If they were to succeed in this effort, an even larger segment of the medical marketplace would be subject to the incentives embedded in current Medicare, which means more emphasis on volume, instead of quality and value, and the proliferation of independent, disconnected suppliers of medical services.
Senate Finance Committee Chairman Max Baucus believes his bill lays the foundation for running Medicare fee-for-service differently in the future than in the past. Among other things, the Baucus plan would establish accountable care organizations which are aimed at rewarding physicians and hospitals for holding spending below certain targets, much like a capitation payment would. Baucus also wants to create a Medicare Commission with authority to continuously re-write provider payment rules. And his version of the “public option” — not-for-profit health-care cooperatives — wouldn’t rely on Medicare’s current fee-for-service payment structure, at least initially.

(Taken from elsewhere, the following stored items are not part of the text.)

(** C8. [ami_encode] sends one level per bit; a 0-bit as level 0, a 1-bit
    as +1 or -1, and two 1-bits with nothing but 0-bits between them as
    levels of opposite sign. *)
Theorem ami_encode_shape (binary_data : list Z) :
  length (ami_encode binary_data) = length binary_data
  ∧ (∀ i, binary_data !! i = Some 0 → ami_encode binary_data !! i = Some 0)
  ∧ (∀ i, binary_data !! i = Some 1 →
          ami_encode binary_data !! i = Some 1
          ∨ ami_encode binary_data !! i = Some (-1))
  ∧ (∀ i j, (i < j)%nat →
            binary_data !! i = Some 1 → binary_data !! j = Some 1 →
            (∀ k, (i < k < j)%nat → binary_data !! k = Some 0) →
            ∃ x, (x = 1 ∨ x = -1)
                 ∧ ami_encode binary_data !! i = Some x
                 ∧ ami_encode binary_data !! j = Some (- x)).
Proof.
  unfold ami_encode. split; [apply ami_encode_for_length|].
  split; [intros i; apply ami_zero|]. split.
  - intros i Hi.
    destruct (ami_alternates binary_data 1 i (or_introl eq_refl) Hi)
      as (x & [-> | ->] & Hx & _); auto.
  - intros i j Hij Hi Hj Hzeros.
    destruct (ami_alternates binary_data 1 i (or_introl eq_refl) Hi)
      as (x & Hx & Hxi & Hnext).
    exists x. auto.
Qed.

End AMI.

(** ** [encode]: what is checked and what is not *)

Section Encode.

Lemma encoding_methods_lookup (method : string) :
  encoding_methods !! method = None ↔ method ∉ get_available_encodings.
Proof.
  unfold encoding_methods, get_available_encodings.
  symmetry. apply not_elem_of_list_to_map.
Qed.

(** C6, as the code has it.  [encode] raises a [ValueError] exactly when the
    scheme is not one of the seven names, and returns a level sequence for
    every other call: the elements of the input are never validated. *)
Theorem encode_checks_only_the_scheme (binary_data : list Z) (method : string) :
  (method ∈ get_available_encodings
   ↔ ∃ levels, encode binary_data method = Returns levels)
  ∧ (method ∉ get_available_encodings
     ↔ ∃ msg, encode binary_data method = Raises (ValueError msg)).
Proof.
  pose proof (encoding_methods_lookup method) as Hlookup.
  unfold encode. destruct (encoding_methods !! method) as [encoder|]; split; split.
  - eauto.
  - intros _. destruct (decide (method ∈ get_available_encodings)); [done|].
    by apply Hlookup in n.
  - intros Hn. by apply Hlookup in Hn.
  - by intros [msg ?].
  - intros Hin. exfalso. by apply Hlookup.
  - by intros [levels ?].
  - eauto.
  - intros _. by apply Hlookup.
Qed.

(** C6 as stated fails: 2 is neither 0 nor 1, and [encode] returns the
    levels of a 1-bit for it. *)
Lemma encode_accepts_a_non_bit :
  encode [2] "Manchester" = Returns [1; 0]
  ∧ ∀ e, encode [2] "Manchester" ≠ Raises e.
Proof. split; [reflexivity|]. intros e. discriminate. Qed.

End Encode.

(** ** The channel simulator *)

Section Channel.

Lemma simulate_channel_for_length (random : nat → float) (noise_level : float)
  (encoded_data : list Z) :
  ∀ (calls : nat) (noisy_data : list Z),
    length (simulate_channel_for random noise_level encoded_data calls noisy_data)
    = (length noisy_data + length encoded_data)%nat.
Proof.
  induction encoded_data as [|bit encoded_data IH]; intros calls noisy_data;
    simpl; [lia|].
  destruct (PrimFloat.ltb _ _); [destruct (bit =? 0); [|destruct (bit =? 1)]|];
    rewrite IH, length_app; simpl; lia.
Qed.
(** A data loader: what [len(loader)] answers, its [batch_size], and the
    batches its iterator yields. *)
Record loader := {
  loader_len : nat;
  batch_size : nat;
  batches : list tensor_dict
}.

(** The attributes of the trainer object.  [criterion], [self_model],
    [self_device], [metric_funcs], the scheduler and the distributed runtime
    come from the base trainer and the environment; [train_loader] is the
    loader after [accelerator.prepare]. *)
Record trainer := {
  entropy_constraint : bool;
  calculate_entropy : bool;
  alpha : T;
  len_epoch : nat;
  log_step : nat;
  train_loader : loader;
  valid_loader : option loader;
  do_validation : bool;
  has_lr_scheduler : bool;
  self_model : model_fn;
  self_device : device;
  criterion : tensor T -> tensor T -> tensor T;
  metric_funcs : list (string * (list Z -> list Z -> T));
  dist_initialized : bool
}.

(** [NCTrainer.__init__] (lines 20-33).  [data_train] and [data_valid] are
    the loaders of [data_loader], [prepared] is what [accelerator.prepare]
    returns for the training loader. *)
Definition init (cfg : config) (data_train : loader) (data_valid : option loader)
    (prepared : loader) (model : model_fn) (dev : device)
    (crit : tensor T -> tensor T -> tensor T)
    (mets : list (string * (list Z -> list Z -> T))) (has_sched dist : bool) : trainer :=
  let entropy_constraint := config_get (cfg_entropy_constraint cfg) false in
  let calculate_entropy := config_get (cfg_calculate_entropy cfg) entropy_constraint in
  let alpha := config_get (cfg_alpha cfg) (s_div (s_of_Z 1) (s_of_Z 1000)) in
  {| entropy_constraint := entropy_constraint;
     calculate_entropy := calculate_entropy;
     alpha := alpha;
     len_epoch := loader_len data_train;
     log_step := Nat.sqrt (batch_size data_train);
     train_loader := prepared;
     valid_loader := data_valid;
     do_validation := match data_valid with Some _ => true | None => false end;
     has_lr_scheduler := has_sched;
     self_model := model;
     self_device := dev;
     criterion := crit;
     metric_funcs := mets;
     dist_initialized := dist |}.

(** [NCTrainer.run_model] (lines 43-51).  [model] is [None] for the default
    argument; [st] is the store before the call. *)
Definition run_model (self : trainer) (batch_dict : tensor_dict) (model : option model_fn)
    (multi_gpu : bool) (st : store) : result (out_dict * store) :=
  let batch_dict := load_batch_data (dist_initialized self) batch_dict (self_device self) multi_gpu in
  let output := match model with
                | Some m => m batch_dict
                | None => self_model self batch_dict
                end in
  do predicted <- getitem output "predicted";
  do label <- getitem batch_dict "label";
  let (loss, st) := alloc st (criterion self predicted label) in
  let out := [("label", Held label); ("loss", Ref loss); ("predict", Held predicted)] in
  do st <- (if entropy_constraint self
            then do entropy <- getitem output "entropy";
                 iadd st loss (scale (alpha self) entropy)
            else ret st);
  do out <- (if calculate_entropy self
             then do attention <- getitem output "attention";
                  do entropy <- getitem output "entropy";
                  ret (dict_update_ordered out
                         [("attention_weight", Held attention); ("entropy", Held entropy)])
             else ret out);
  ret (out, st).

(** The output that [run_model] obtains from the model it is given. *)
Definition model_output (self : trainer) (batch_dict : tensor_dict) (model : option model_fn)
    (multi_gpu : bool) : tensor_dict :=
  let batch_dict := load_batch_data (dist_initialized self) batch_dict (self_device self) multi_gpu in
  match model with
  | Some m => m batch_dict
  | None => self_model self batch_dict
  end.
(* ===== verification/_CoqProject ===== *)
-Q . S2P
Prelude.v
PyStr.v
PyVal.v
Backoff.v
KvPayload.v
KvPayloadFacts.v
KvPayloadKeys.v
KvPayloadSpec.v
KvStore.v
KvStoreFacts.v
KvFiles.v
KvFilesFacts.v
KvCodec.v
KvConsul.v
KvIni.v
KvDir.v
KvDirSpec.v
ConfStore.v
ConfStoreSpec.v
ConfLock.v
LockProtocol.v
ConfLockRefine.v
ConfWitness.v
DataAccess.v
ConsulDb.v
ConsulDbSpec.v
Collection.v
SecureStorage.v
SecureStorageSpec.v
ConsulWitness.v
CollectionWitness.v
DbProvider.v
EsDb.v
HaDecision.v
HaDecisionSpec.v
HaWitness.v
Release.v
ReleaseSpec.v
Activity.v
ActivitySpec.v
HacCompile.v
HacGenerate.v
HacSpec.v
HacWitness.v
LogFilter.v
LogFilterSpec.v
MessageBus.v
MessageBusSpec.v
EventMessage.v
Discovery.v
ConfCli.v
ConfCliSpec.v
ConfCliWitness.v
Kafka.v
KafkaSpec.v
Validator.v
ValidatorSpec.v
SchemaDoc.v
Bundle.v
BundleSpec.v
BundleStatus.v
BundleWitness.v
BundleClean.v
LdapDb.v
LdapDbSpec.v
LdapFilterSpec.v
Amqp.v
Setup.v
Rest.v
Clis.v
Packages.v
NodeProcess.v
LdapConfig.v
EsSetup.v
LdapSetup.v
ConsulSetup.v
CliFramework.v
HealthEvent.v
Support.v
Platform.v
(* ===== verification/PyStr.v ===== *)
(** Python [str] operations the code uses, on strings of characters with
    code points below 256: [split], [split(d, 1)], [join], [strip], [lower],
    [startswith], [endswith], [replace] of one character, decimal printing and
    [int()], and the index split [re.split(r'\[([0-9]+)\]', s)] of
    [KvPayload._key_index_split].  Stdlib's [String] and [Ascii] carry the
    data; the lemmas at the end are what the components rely on. *)
From Stdlib Require Import Ascii DecimalString DecimalNat DecimalFacts.
From S2P Require Import Prelude.

Module PyStr.

(** ** Characters *)

Definition code (c : ascii) : N := N_of_ascii c.

Definition is_digit (c : ascii) : bool := (48 <=? code c)%N && (code c <=? 57)%N.

(** [str.isspace] on code points below 256. *)
Definition is_space (c : ascii) : bool :=
  let n := code c in
  ((9 <=? n) && (n <=? 13) || (28 <=? n) && (n <=? 32) || (n =? 133) || (n =? 160))%N.

Definition is_upper (c : ascii) : bool :=
  let n := code c in
  ((65 <=? n) && (n <=? 90) || (192 <=? n) && (n <=? 222) && negb (n =? 215))%N.

Definition lower_char (c : ascii) : ascii :=
  if is_upper c then ascii_of_N (code c + 32) else c.

(** ** Traversals *)

Fixpoint smap (f : ascii → ascii) (s : string) : string :=
  match s with
  | EmptyString => EmptyString
  | String c s' => String (f c) (smap f s')
  end.

Fixpoint sforall (p : ascii → bool) (s : string) : bool :=
  match s with
  | EmptyString => true
  | String c s' => p c && sforall p s'
  end.

Definition no_char (c : ascii) (s : string) : bool := sforall (λ a, negb (Ascii.eqb a c)) s.

Definition lower (s : string) : string := smap lower_char s.

Fixpoint lstrip (s : string) : string :=
  match s with
  | EmptyString => EmptyString
  | String c s' => if is_space c then lstrip s' else s
  end.

Fixpoint rstrip (s : string) : string :=
  match s with
  | EmptyString => EmptyString
  | String c s' =>
      match rstrip s' with
      | EmptyString => if is_space c then EmptyString else String c EmptyString
      | r => String c r
      end
  end.

Definition strip (s : string) : string := rstrip (lstrip s).

(** [len(s.strip()) == 0] *)
Definition blank (s : string) : bool := sforall is_space s.

Fixpoint startswith (s p : string) : bool :=
  match p, s with
  | EmptyString, _ => true
  | String a p', String b s' => Ascii.eqb a b && startswith s' p'
  | String _ _, EmptyString => false
  end.

(** [p in s]: substring test. *)
Fixpoint contains (s p : string) : bool :=
  startswith s p ||
  match s with
  | EmptyString => false
  | String _ s' => contains s' p
  end.

(** [s.endswith(p)] *)
Fixpoint endswith (s p : string) : bool :=
  bool_decide (s = p) ||
  match s with
  | EmptyString => false
  | String _ s' => endswith s' p
  end.

(** ** Splitting *)

(** [s.split(d, 1)] for a one-character [d]: the head, and the rest if [d]
    occurs. *)
Fixpoint split1 (d : ascii) (s : string) : string * option string :=
  match s with
  | EmptyString => (EmptyString, None)
  | String c s' =>
      if Ascii.eqb c d then (EmptyString, Some s')
      else let '(a, r) := split1 d s' in (String c a, r)
  end.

But it’s hard to have much confidence in this supposed new direction when the Baucus bill also relies heavily on the usual assortment of across-the-board payment rate reductions to hit budget targets. Despite all of the talk of delivery system reform and paying for value, the Baucus bill would implement arbitrary cuts without regard to what they will mean for patient care. It is simply much easier for politicians to support these kinds of price controls than to sustain a hypothetical Medicare “preferred network” which steers patients away from some hospitals and physician groups.
A fundamental question in the health care debate is this: what process has the best chance of producing continuous improvement in the efficiency and value of patient care?
Obama and many Democrats believe new and improved versions of governmental control can do the job, despite nearly a half century of history that indicates otherwise. A better bet is a functioning marketplace in which cost-conscious consumers drive the allocation of resources. The government, as with the Medicare prescription drug benefit, must provide important oversight. But the innovation and cost-cutting ideas needs to come from those supplying the services, not bureaucrats.
James C. Capretta is a Fellow at the Ethics and Public Policy Center. He served as an associate director at the White House Office of Management and Budget from 2001 to 2004.